Work instruction:
Lines containing "QuantityLaws" should be pulled from the material below.

Records for processing:
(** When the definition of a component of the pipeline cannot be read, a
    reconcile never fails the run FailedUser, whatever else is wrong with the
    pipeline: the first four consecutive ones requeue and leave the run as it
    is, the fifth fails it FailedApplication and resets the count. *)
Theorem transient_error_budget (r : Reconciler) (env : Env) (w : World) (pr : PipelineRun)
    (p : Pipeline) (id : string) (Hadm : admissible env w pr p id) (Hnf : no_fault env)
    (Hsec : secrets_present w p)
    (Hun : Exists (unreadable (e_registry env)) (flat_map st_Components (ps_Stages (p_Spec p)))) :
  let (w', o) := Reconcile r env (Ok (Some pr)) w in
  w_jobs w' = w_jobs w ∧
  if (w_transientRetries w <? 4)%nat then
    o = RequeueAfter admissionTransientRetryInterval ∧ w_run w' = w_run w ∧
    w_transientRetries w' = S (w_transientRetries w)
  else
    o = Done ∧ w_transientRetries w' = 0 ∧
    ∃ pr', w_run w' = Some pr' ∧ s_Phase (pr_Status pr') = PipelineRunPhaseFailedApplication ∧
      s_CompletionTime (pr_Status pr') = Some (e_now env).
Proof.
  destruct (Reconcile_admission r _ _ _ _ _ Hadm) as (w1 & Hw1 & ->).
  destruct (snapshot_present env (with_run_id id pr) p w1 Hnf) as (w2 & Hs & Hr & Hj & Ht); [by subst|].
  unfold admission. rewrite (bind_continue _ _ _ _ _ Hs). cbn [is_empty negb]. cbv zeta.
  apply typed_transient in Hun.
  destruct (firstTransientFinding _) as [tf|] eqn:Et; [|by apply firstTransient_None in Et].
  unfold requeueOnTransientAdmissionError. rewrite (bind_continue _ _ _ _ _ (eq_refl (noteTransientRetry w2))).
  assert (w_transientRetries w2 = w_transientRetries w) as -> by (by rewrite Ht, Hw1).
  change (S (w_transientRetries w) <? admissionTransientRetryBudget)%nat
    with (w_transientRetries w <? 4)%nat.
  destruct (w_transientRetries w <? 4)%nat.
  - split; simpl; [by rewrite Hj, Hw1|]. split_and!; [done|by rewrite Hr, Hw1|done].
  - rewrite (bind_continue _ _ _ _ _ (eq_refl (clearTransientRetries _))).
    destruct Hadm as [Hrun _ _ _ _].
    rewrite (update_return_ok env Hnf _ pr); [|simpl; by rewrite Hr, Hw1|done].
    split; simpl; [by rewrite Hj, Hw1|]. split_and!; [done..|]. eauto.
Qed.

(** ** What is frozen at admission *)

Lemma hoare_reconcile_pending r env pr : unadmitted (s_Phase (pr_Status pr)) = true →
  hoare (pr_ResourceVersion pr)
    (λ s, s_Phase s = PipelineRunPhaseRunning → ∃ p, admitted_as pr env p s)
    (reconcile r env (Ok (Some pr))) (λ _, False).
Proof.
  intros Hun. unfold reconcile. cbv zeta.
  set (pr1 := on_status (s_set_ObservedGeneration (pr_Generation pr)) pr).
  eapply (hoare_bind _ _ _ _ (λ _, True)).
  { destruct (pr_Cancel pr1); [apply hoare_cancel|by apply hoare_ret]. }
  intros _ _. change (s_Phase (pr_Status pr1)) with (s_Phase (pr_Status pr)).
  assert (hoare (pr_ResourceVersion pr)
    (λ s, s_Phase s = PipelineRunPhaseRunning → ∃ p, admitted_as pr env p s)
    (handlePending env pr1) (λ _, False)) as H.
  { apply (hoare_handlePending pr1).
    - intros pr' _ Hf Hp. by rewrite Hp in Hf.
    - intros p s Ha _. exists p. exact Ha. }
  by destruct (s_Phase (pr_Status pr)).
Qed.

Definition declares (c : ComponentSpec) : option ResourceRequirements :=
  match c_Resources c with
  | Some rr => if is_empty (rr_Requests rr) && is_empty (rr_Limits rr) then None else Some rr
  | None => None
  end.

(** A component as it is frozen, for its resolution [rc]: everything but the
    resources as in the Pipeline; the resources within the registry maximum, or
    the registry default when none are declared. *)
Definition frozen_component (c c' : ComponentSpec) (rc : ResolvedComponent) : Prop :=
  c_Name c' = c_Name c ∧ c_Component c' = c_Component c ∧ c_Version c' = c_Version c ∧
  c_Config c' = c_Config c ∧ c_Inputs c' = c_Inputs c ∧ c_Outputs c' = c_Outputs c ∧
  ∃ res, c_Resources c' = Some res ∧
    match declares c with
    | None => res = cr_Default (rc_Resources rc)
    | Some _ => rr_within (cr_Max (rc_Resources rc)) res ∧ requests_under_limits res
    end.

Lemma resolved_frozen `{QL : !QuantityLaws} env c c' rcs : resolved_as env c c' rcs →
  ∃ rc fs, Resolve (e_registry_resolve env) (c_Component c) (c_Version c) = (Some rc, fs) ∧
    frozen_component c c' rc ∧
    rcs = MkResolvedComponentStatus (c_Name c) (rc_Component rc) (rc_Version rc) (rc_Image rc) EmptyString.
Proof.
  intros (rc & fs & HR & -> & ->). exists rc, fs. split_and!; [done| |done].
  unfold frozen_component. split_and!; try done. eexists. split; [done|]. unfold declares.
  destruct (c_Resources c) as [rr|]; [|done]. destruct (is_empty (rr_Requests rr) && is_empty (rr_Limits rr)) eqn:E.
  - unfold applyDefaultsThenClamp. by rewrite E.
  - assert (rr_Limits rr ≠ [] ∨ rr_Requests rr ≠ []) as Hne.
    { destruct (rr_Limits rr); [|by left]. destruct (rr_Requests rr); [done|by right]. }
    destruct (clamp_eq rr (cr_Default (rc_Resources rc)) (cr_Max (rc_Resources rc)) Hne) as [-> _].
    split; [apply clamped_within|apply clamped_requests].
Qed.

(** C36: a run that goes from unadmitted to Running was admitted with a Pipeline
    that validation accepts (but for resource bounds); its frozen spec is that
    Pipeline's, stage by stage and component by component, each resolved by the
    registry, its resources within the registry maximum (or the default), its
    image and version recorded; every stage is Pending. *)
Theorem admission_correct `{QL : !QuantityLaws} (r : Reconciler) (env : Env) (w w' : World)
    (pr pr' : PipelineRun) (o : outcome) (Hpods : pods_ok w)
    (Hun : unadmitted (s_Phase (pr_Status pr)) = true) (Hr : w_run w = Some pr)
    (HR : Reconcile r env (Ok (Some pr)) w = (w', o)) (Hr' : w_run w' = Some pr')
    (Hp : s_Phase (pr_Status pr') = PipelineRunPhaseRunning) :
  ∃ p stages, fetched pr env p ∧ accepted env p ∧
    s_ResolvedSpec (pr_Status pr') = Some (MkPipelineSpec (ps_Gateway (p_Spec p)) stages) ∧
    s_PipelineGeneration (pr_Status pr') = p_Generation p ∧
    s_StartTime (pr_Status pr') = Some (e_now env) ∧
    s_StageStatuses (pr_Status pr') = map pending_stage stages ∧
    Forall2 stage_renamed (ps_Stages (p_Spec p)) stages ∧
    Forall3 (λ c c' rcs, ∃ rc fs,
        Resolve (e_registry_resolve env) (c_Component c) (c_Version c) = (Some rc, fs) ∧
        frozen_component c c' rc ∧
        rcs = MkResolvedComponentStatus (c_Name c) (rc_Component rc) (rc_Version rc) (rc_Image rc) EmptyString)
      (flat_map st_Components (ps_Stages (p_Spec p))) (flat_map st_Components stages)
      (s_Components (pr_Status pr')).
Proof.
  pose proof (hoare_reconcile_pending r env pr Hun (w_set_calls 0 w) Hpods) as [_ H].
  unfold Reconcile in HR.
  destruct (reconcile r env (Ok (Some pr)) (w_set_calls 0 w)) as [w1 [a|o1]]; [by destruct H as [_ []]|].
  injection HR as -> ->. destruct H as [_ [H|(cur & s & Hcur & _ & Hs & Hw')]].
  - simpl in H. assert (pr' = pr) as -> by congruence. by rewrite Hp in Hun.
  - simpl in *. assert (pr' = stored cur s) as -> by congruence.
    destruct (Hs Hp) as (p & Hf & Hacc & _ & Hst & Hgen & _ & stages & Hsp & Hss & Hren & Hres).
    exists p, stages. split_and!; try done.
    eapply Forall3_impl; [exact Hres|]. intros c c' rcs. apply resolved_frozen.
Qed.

The completed task:
Lemma resolved_frozen `{QL : !QuantityLaws} env c c' rcs : resolved_as env c c' rcs →
Theorem admission_correct `{QL : !QuantityLaws} (r : Reconciler) (env : Env) (w w' : World)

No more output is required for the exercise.